=== PROBLEM TO WORK ON ===
If a line appears in the data below, it must appear in your answer exactly as given.

Saved data entries:
(** X8. Valuation only reads. For any function of the symbol bound to the
    price helper, [get_portfolio_value] and [get_profit_loss] return the
    account as they found it. Only [InvalidSymbolError] is swallowed: when
    the valuation raises, the exception is not an [InvalidSymbolError], and
    it is one the helper raised on a held symbol or the [OverflowError] of
    converting a held quantity; when neither happens on the holdings the
    valuation returns normally. *)
Theorem valuation_only_reads share_price_of a :
  (get_portfolio_value share_price_of a).2 = a ∧
  (get_profit_loss share_price_of a).2 = a ∧
  (∀ e, (get_portfolio_value share_price_of a).1 = Raise e →
     (∀ msg, e ≠ InvalidSymbolError msg) ∧
     ∃ symbol quantity, (symbol, quantity) ∈ holdings a ∧
       (share_price_of symbol = Raise e ∨
        ∃ price, share_price_of symbol = Return price ∧
                 float_of_int quantity = Raise e)) ∧
  ((∀ symbol quantity, (symbol, quantity) ∈ holdings a →
      (∀ e, share_price_of symbol = Raise e → ∃ msg, e = InvalidSymbolError msg) ∧
      ∃ fq, float_of_int quantity = Return fq) →
   ∃ v, (get_portfolio_value share_price_of a).1 = Return v).
Proof.
  assert ((get_portfolio_value share_price_of a).2 = a) as Hframe.
  { unfold get_portfolio_value, mbind, M_bind, read, mret, M_ret; simpl.
    pose proof (holdings_loop_frame share_price_of (holdings a) 0 a) as H.
    by destruct (holdings_loop _ _ _ _) as [[v|e] a']; simpl in *. }
  assert (∀ e, (get_portfolio_value share_price_of a).1 = Raise e →
            (holdings_loop share_price_of (holdings a) 0 a).1 = Raise e) as Hloop.
  { intros e. unfold get_portfolio_value, mbind, M_bind, read, mret, M_ret; simpl.
    by destruct (holdings_loop _ _ _ _) as [[v'|e'] a']. }
  split_and!.
  - done.
  - rewrite get_profit_loss_eq.
    by destruct (get_portfolio_value share_price_of a) as [[v|e] a'].
  - intros e He. by apply Hloop, holdings_loop_Raise in He.
  - intros Hok.
    assert (∀ r, (get_portfolio_value share_price_of a).1 = r → ∃ v, r = Return v) as Hr;
      [|by apply Hr].
    intros [v|e] Hr; [by eexists|].
    apply Hloop, holdings_loop_Raise in Hr as (Hne & s & q & Hin & Hcase).
    destruct (Hok s q Hin) as (Hsp & fq & Hfq).
    destruct Hcase as [Hp|(price & _ & Hq)]; [|congruence].
    destruct (Hsp e Hp) as [msg ->]. by destruct (Hne msg).
Qed.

=== YOUR RESPONSE ===
(** X8. Valuation only reads. For any function of the symbol bound to the
    price helper, [get_portfolio_value] and [get_profit_loss] return the
    account as they found it. Only [InvalidSymbolError] is swallowed: when
    the valuation raises, the exception is not an [InvalidSymbolError], and
    it is one the helper raised on a held symbol or the [OverflowError] of
    converting a held quantity; when neither happens on the holdings the
    valuation returns normally. *)
Theorem valuation_only_reads share_price_of a :
  (get_portfolio_value share_price_of a).2 = a ∧
  (get_profit_loss share_price_of a).2 = a ∧
  (∀ e, (get_portfolio_value share_price_of a).1 = Raise e →
     (∀ msg, e ≠ InvalidSymbolError msg) ∧
     ∃ symbol quantity, (symbol, quantity) ∈ holdings a ∧
       (share_price_of symbol = Raise e ∨
        ∃ price, share_price_of symbol = Return price ∧
                 float_of_int quantity = Raise e)) ∧
  ((∀ symbol quantity, (symbol, quantity) ∈ holdings a →
      (∀ e, share_price_of symbol = Raise e → ∃ msg, e = InvalidSymbolError msg) ∧
      ∃ fq, float_of_int quantity = Return fq) →
   ∃ v, (get_portfolio_value share_price_of a).1 = Return v).
Proof.
  assert ((get_portfolio_value share_price_of a).2 = a) as Hframe.
  { unfold get_portfolio_value, mbind, M_bind, read, mret, M_ret; simpl.
    pose proof (holdings_loop_frame share_price_of (holdings a) 0 a) as H.
    by destruct (holdings_loop _ _ _ _) as [[v|e] a']; simpl in *. }
  assert (∀ e, (get_portfolio_value share_price_of a).1 = Raise e →
            (holdings_loop share_price_of (holdings a) 0 a).1 = Raise e) as Hloop.
  { intros e. unfold get_portfolio_value, mbind, M_bind, read, mret, M_ret; simpl.
    by destruct (holdings_loop _ _ _ _) as [[v'|e'] a']. }
  split_and!.
  - done.
  - rewrite get_profit_loss_eq.
    by destruct (get_portfolio_value share_price_of a) as [[v|e] a'].
  - intros e He. by apply Hloop, holdings_loop_Raise in He.
  - intros Hok.
    assert (∀ r, (get_portfolio_value share_price_of a).1 = r → ∃ v, r = Return v) as Hr;
      [|by apply Hr].
    intros [v|e] Hr; [by eexists|].
    apply Hloop, holdings_loop_Raise in Hr as (Hne & s & q & Hin & Hcase).
    destruct (Hok s q Hin) as (Hsp & fq & Hfq).
    destruct Hcase as [Hp|(price & _ & Hq)]; [|congruence].
    destruct (Hsp e Hp) as [msg ->]. by destruct (Hne msg).
Qed.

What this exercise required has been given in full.